Algo frío tocó su tobillo izquierdo. En algún lugar lejano de su mente, se dio cuenta de que alguien estaba cortando la cuerda de lana que ataba su pie izquierdo. Mantuvo los ojos cerrados, la mejilla recostada contra el cuello sudoroso del caballo, los brazos caídos. Poco después notó que también le habían liberado el pie derecho.
Y entonces sintió un tipo de dolor nuevo. No era fuego, sino miles de agujas que le pinchaban las piernas, en una agonía que golpeaba sus caderas. Gimió y trató de incorporarse. Al hacerlo, cayó hacia un lado. El mundo se puso del revés. Unos brazos la cogieron. El cielo giró sobre ella. Alguien gritó.
Una tortura. La tenían cogida en brazos, pero eran brazos hechos de puro fuego, ya que le quemaban allí donde la tocaban. No creía que pudiese existir un dolor tan espantoso. Entonces unas manos crueles la pusieron sobre una mata suave de hierba, pero las briznas se convirtieron en afiladas puntas que le pinchaban la carne.
Loretta cerró los ojos, rendida al dolor. Alguien la sostuvo y la acunó; alguien fuerte, con una voz profunda que susurraba como si fuera seda en su cabeza. Las palabras eran a veces extrañas, pero las pocas que entendía hacían que el significado de las otras adquiriese claridad. Estaba a salvo allí, claro que estaba a salvo, y era para siempre.
Hielo. Loretta aspiró una bocanada de aire al sentir la conmoción del agua sobre su cuerpo.
Un brazo cálido rodeaba su cintura. Una mano grande le agarraba por el talle. Ella giró el cuello para ver, después se quedó helada. El comanche.
De forma instintiva, le golpeó y se retorció en sus brazos. Intentó alejarse de él. Pero no era posible. Cazador le sujetaba el hombro con un brazo y la hundió en el agua hasta la barbilla. Un temblor convulsivo le recorrió el cuerpo. Frío. Ah, dios mío, estaba tan frío.

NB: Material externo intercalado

(** * harmonai/training/autoencoders.py: training step and demo callback

    A shallow embedding of [AutoencoderTrainingWrapper] and
    [AutoencoderDemoCallback].  The module is a thin sequence of calls into
    PyTorch, Lightning, torchaudio and wandb, so the model is a small
    state-and-exception monad over the wrapper's attributes, with the
    collaborators gathered in one record ([Torch]) and every call that leaves
    the module recorded in a trace. *)

From stdpp Require Import gmap strings list.
From Stdlib Require Import ZArith QArith Qminmax Lia DecimalString.
From Stdlib Require DecimalN.

Local Open Scope Z_scope.

(** ** Python exceptions *)

(** The classes that matter to the [except Exception] clause of the callback.
    [KeyboardInterrupt], [SystemExit] and [GeneratorExit] derive from
    [BaseException] only. *)
Inductive ExcClass : Type :=
  | KeyError
  | ZeroDivisionError
  | StopIteration
  | EinopsError
  | RuntimeError
  | OSError
  | ValueError
  | UnboundLocalError
  | KeyboardInterrupt
  | SystemExit
  | GeneratorExit.

Definition class_name (c : ExcClass) : string :=
  match c with
  | KeyError => "KeyError"
  | ZeroDivisionError => "ZeroDivisionError"
  | StopIteration => "StopIteration"
  | EinopsError => "EinopsError"
  | RuntimeError => "RuntimeError"
  | OSError => "OSError"
  | ValueError => "ValueError"
  | UnboundLocalError => "UnboundLocalError"
  | KeyboardInterrupt => "KeyboardInterrupt"
  | SystemExit => "SystemExit"
  | GeneratorExit => "GeneratorExit"
  end.

(** [isinstance(e, Exception)] *)
Definition derives_Exception (c : ExcClass) : bool :=
  match c with
  | KeyboardInterrupt | SystemExit | GeneratorExit => false
  | _ => true
  end.

Record PyExc : Type := mkExc { exc_class : ExcClass; exc_msg : string }.

Inductive Outcome (A : Type) : Type :=
  | Returned (a : A)
  | Raised (e : PyExc).
Arguments Returned {A} a.
Arguments Raised {A} e.

(** ** Statements: state passing with exceptions

    A raise does not roll back the attribute writes and the external calls
    made before it, so the state is returned in both outcomes. *)
Definition Py (St A : Type) : Type := St -> Outcome A * St.

Definition py_ret {St A} (a : A) : Py St A := fun s => (Returned a, s).

Definition py_bind {St A B} (m : Py St A) (k : A -> Py St B) : Py St B :=
  fun s =>
    match m s with
    | (Returned a, s') => k a s'
    | (Raised e, s') => (Raised e, s')
    end.

Definition py_raise {St A} (e : PyExc) : Py St A := fun s => (Raised e, s).

(** An external call whose result does not depend on the module's state. *)
Definition py_lift {St A} (o : Outcome A) : Py St A := fun s => (o, s).

Definition py_get {St} : Py St St := fun s => (Returned s, s).

Definition py_modify {St} (f : St -> St) : Py St unit := fun s => (Returned tt, f s).

(** [try: body  except Exception as e: handler(e)] *)
Definition py_try_except_Exception {St} (body : Py St unit) (handler : PyExc -> Py St unit)
  : Py St unit :=
  fun s =>
    match body s with
    | (Returned tt, s') => (Returned tt, s')
    | (Raised e, s') =>
        if derives_Exception (exc_class e) then handler e s' else (Raised e, s')
    end.

Notation "'let*' p ':=' m 'in' k" := (py_bind m (fun p => k))
  (at level 10, p pattern, m at level 100, k at level 200).
Notation "m ;;; k" := (py_bind m (fun _ => k))
  (at level 100, k at level 200, right associativity).

(** ** Python integers and dictionaries *)

(** [a % b]: floored remainder, [ZeroDivisionError] for a zero modulus. *)
Definition py_mod (a b : Z) : Outcome Z :=
  if b =? 0 then Raised (mkExc ZeroDivisionError "integer division or modulo by zero")
  else Returned (a mod b).

(** [d[k]] *)
Definition py_getitem {V} (d : gmap string V) (k : string) : Outcome V :=
  match d !! k with
  | Some v => Returned v
  | None => Raised (mkExc KeyError k)
  end.

(** [f'{n:08}']: sign-aware zero padding to width 8. *)
Definition digits (n : N) : string := NilZero.string_of_uint (N.to_uint n).

Fixpoint zeros (k : nat) : string :=
  match k with
  | O => EmptyString
  | S k' => "0" +:+ zeros k'
  end.

Definition format_08 (n : Z) : string :=
  let d := digits (Z.abs_N n) in
  if n <? 0
  then "-" +:+ zeros (7 - String.length d) +:+ d
  else zeros (8 - String.length d) +:+ d.

(** ** Tensors: a shape and the elements in row-major order *)

Record Tensor (A : Type) : Type := mkTensor { shape : list nat; data : list A }.
Arguments mkTensor {A} shape data.
Arguments shape {A} t.
Arguments data {A} t.

Definition ndim {A} (t : Tensor A) : nat := length (shape t).

Definition numel (sh : list nat) : nat := fold_right Nat.mul 1%nat sh.

(** [t[0]] for a tensor whose first dimension is not empty. *)
Definition index0 {A} (t : Tensor A) : Tensor A :=
  mkTensor (tail (shape t)) (firstn (numel (tail (shape t))) (data t)).

(** Element-wise operation, as [clamp], [mul] and [to] are. *)
Definition tmap {A B} (f : A -> B) (t : Tensor A) : Tensor B :=
  mkTensor (shape t) (List.map f (data t)).

(** [rearrange(t, 'b d n -> d (b n)')] *)
Definition rearrange_b_d_n {A} (t : Tensor A) : Outcome (Tensor A) :=
  match shape t with
  | [b; d; n] =>
      Returned
        (mkTensor [d; (b * n)%nat]
           (flat_map (fun di =>
              flat_map (fun bi => firstn n (skipn ((bi * d + di) * n) (data t))) (seq 0 b))
              (seq 0 d)))
  | _ => Raised (mkExc EinopsError "Wrong shape: expected 3 dims")
  end.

Él le puso una mano bajo el estómago. La tocó lentamente, sin esfuerzo, dejándole claro que podía explorar cada parte de su cuerpo cuando quisiera.
—Ay, mah-tao-yo, estás tan caliente. Incluso donde no estás quemada. Toquet —susurró—. No lucharás.
Algo en su voz le resultaba familiar, extrañamente familiar. Su padre, pensó, algo en su voz le recordaba a su padre. Ella trató de contener las lágrimas. Seguía temblando. Estaba tan frío. El dolor frío anuló todo lo demás. Empezó a castañetear los dientes. Cuando no pudo soportarlo más, hizo un último intento de liberarse.
—Pasará —prometió—. Estarás quieta. Estás quemada, ¿no? Del sol. Tienes fuego dentro. El frío hará que salga. ¿Entiendes?
Ella trató de asentir con la cabeza. Al hacerlo, la boca se le llenó de agua y se atragantó. Él ahogó una exclamación y la giró para que su barbilla descansase sobre su hombro. El contacto de su cuerpo caliente contra sus pechos y estómago la hizo gemir. A la luz de la luna, el corte de la herida que le había hecho la bala de Rachel era una línea negra.
—Toquet, mah-tao-yo, toquet. —Le rodeó el cuerpo con más fuerza, un abrazo duro, potente, pero extrañamente dulce—. Cierra los ojos, ¿sí? Confía en este comanche. Mañana haremos la guerra.
El tiempo dejó de existir. No había nada más que la noche, el agua y el indio. Loretta flotó en un mundo de sueños. Se sentía enferma, muy enferma. Tanto, que todo lo demás no le importaba. Ni siquiera luchar.